I want to infer a decorator in a controller, so I generate a decorator the normal way (rails g decorator) and infer it in the controller. However, when I test with Postman, I get the error:
Could not infer a decorator for Employers::Job.
The error message shows that my syntax in the controller is incorrect (where .decorate is used), I don't know where I am going wrong.
I have tried changing the way of writing and specifying the decorator explicitly ( @job = Api::V2::Employers::JobDecorator.find(params[:id]).decorate), but again this gives a NoMethodError (undefined method `find' for Api::V2::Employers::JobDecorator:Class).
This is part of the controller:
class Api::V2::Employers::JobsController < Api::V2::Employers::BaseController
before_action :get_job, except: [:index, :create, :renew]
before_action :get_tags, only: [:create, :update]
before_action :get_address, only: :update
def show
@job = @employer.jobs.find(params[:id]).decorate
render json: @job
end
end
This is the decorator at the beginning:
class Api::V2::Employers::JobDecorator < Draper::Decorator
delegate_all
decorates_association :employer
def attributes
#somethings
end
end
UPDATE 2
Thanks to the suggestion in the comments, things changed after I used Api::V2::Employers::JobDecorator.decorate(@job) in the controller, but I got a new error.
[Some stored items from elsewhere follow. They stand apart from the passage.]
(** C4 as stated fails on the 4100 x 4098 image whose single instance fills
    it: the box is (0, 0, 4097, 4099), the exact product of its sides is
    16793603, and the area entry is the float32 value 16793604. *)
Lemma C4_counterexample :
  ∃ t, __getitem__ 0 (corner_image 4099 4097) = ok t ∧
       torch.row (boxes t) 0 = Some [0; 0; 4097; 4099]%Z ∧
       area t !! 0 = Some 16793604%Z ∧
       area t !! 0 ≠ Some ((4097 - 0) * (4099 - 0))%Z.
Proof.
  destruct (corner_box 4099 4097 0) as (t & Ht & Hrow); [lia..|].
  exists t. split; [exact Ht|]. split; [exact Hrow|].
  pose proof (getitem_area _ _ _ _ _ _ _ _ Ht Hrow) as Harea.
  assert (torch.round_f32 (torch.round_f32 (Z.of_nat 4099 - 0)
                           * torch.round_f32 (Z.of_nat 4097 - 0))
          = 16793604)%Z as Hround by reflexivity.
  rewrite Hround in Harea. split; [exact Harea|].
  rewrite Harea. discriminate.
Qed.



(** X5.  The masks of a returned target are binary, pairwise disjoint and
    non-empty, and no mask is set at a background (value 0) pixel. *)
Theorem X5_masks_binary_disjoint (idx : nat) (img : np.ndarray2 N) (t : target) :
  __getitem__ idx img = ok t →
  (∀ i m r c p, masks t !! i = Some m → np.item m r c = Some p →
                p = 0%N ∨ p = 1%N) ∧
  (∀ i j mi mj r c, masks t !! i = Some mi → masks t !! j = Some mj →
                    is_set mi r c → is_set mj r c → i = j) ∧
  (∀ i m r c, masks t !! i = Some m → np.item img r c = Some 0%N →
              ¬ is_set m r c) ∧
  (∀ i m, masks t !! i = Some m → ∃ r c, is_set m r c).
Proof.
  intros Hok. split; [|split; [|split]].
  - intros i m r c p Hm Hp.
    destruct (getitem_instance _ _ _ _ _ Hok Hm) as (v & _ & _ & -> & _).
    rewrite item_fmap in Hp.
    destruct (np.item (np.eq_scalar img v) r c) as [[]|]; simplify_eq/=; auto.
  - intros i j mi mj r c Hmi Hmj Hi Hj.
    destruct (getitem_mask_iff _ _ _ _ _ Hok Hmi) as (vi & Hvi & Hiffi).
    destruct (getitem_mask_iff _ _ _ _ _ Hok Hmj) as (vj & Hvj & Hiffj).
    apply Hiffi in Hi. apply Hiffj in Hj. assert (vi = vj) as -> by congruence.
    pose proof (obj_ids_sorted img) as Hs.
    destruct (Nat.lt_trichotomy i j) as [Hlt|[->|Hlt]]; [|done|].
    + pose proof (StronglySorted_lookup_lt _ _ _ _ _ _ Hs Hlt Hvi Hvj). lia.
    + pose proof (StronglySorted_lookup_lt _ _ _ _ _ _ Hs Hlt Hvj Hvi). lia.
  - intros i m r c Hm Hzero Hset.
    destruct (getitem_mask_iff _ _ _ _ _ Hok Hm) as (v & Hv & Hiff).
    apply Hiff in Hset. assert (v = 0%N) as -> by congruence.
    by eapply obj_ids_positive, list_elem_of_lookup_2.
  - intros i m Hm.
    destruct (getitem_mask_iff _ _ _ _ _ Hok Hm) as (v & Hv & Hiff).
    destruct (obj_ids_present img v) as (r & c & Hrc).
    { by eapply list_elem_of_lookup_2. }
    exists r, c. by apply Hiff.
Qed.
The message says undefined method 'attributes' for nil:NilClass, the source is a line of code from the following file:
#app/decorators/api/v2/employers/job_decorator.rb
class Api::V2::Employers::JobDecorator < Draper::Decorator
delegate_all
decorates_association :employer
def attributes
super.merge(
{
id: nil,
employer: nil,
}).delete_if { |k, v|
['class_name'].include?(k)
}
end
end
What is the reason for this?
CodePudding user response:
Draper infers the decorator from the object that is decorated and in your scenario is Employers::Job.
Because the decorator you want to be used has a totally different name, Api::V2::Employers::JobDecorator, you need to explicitly specify it.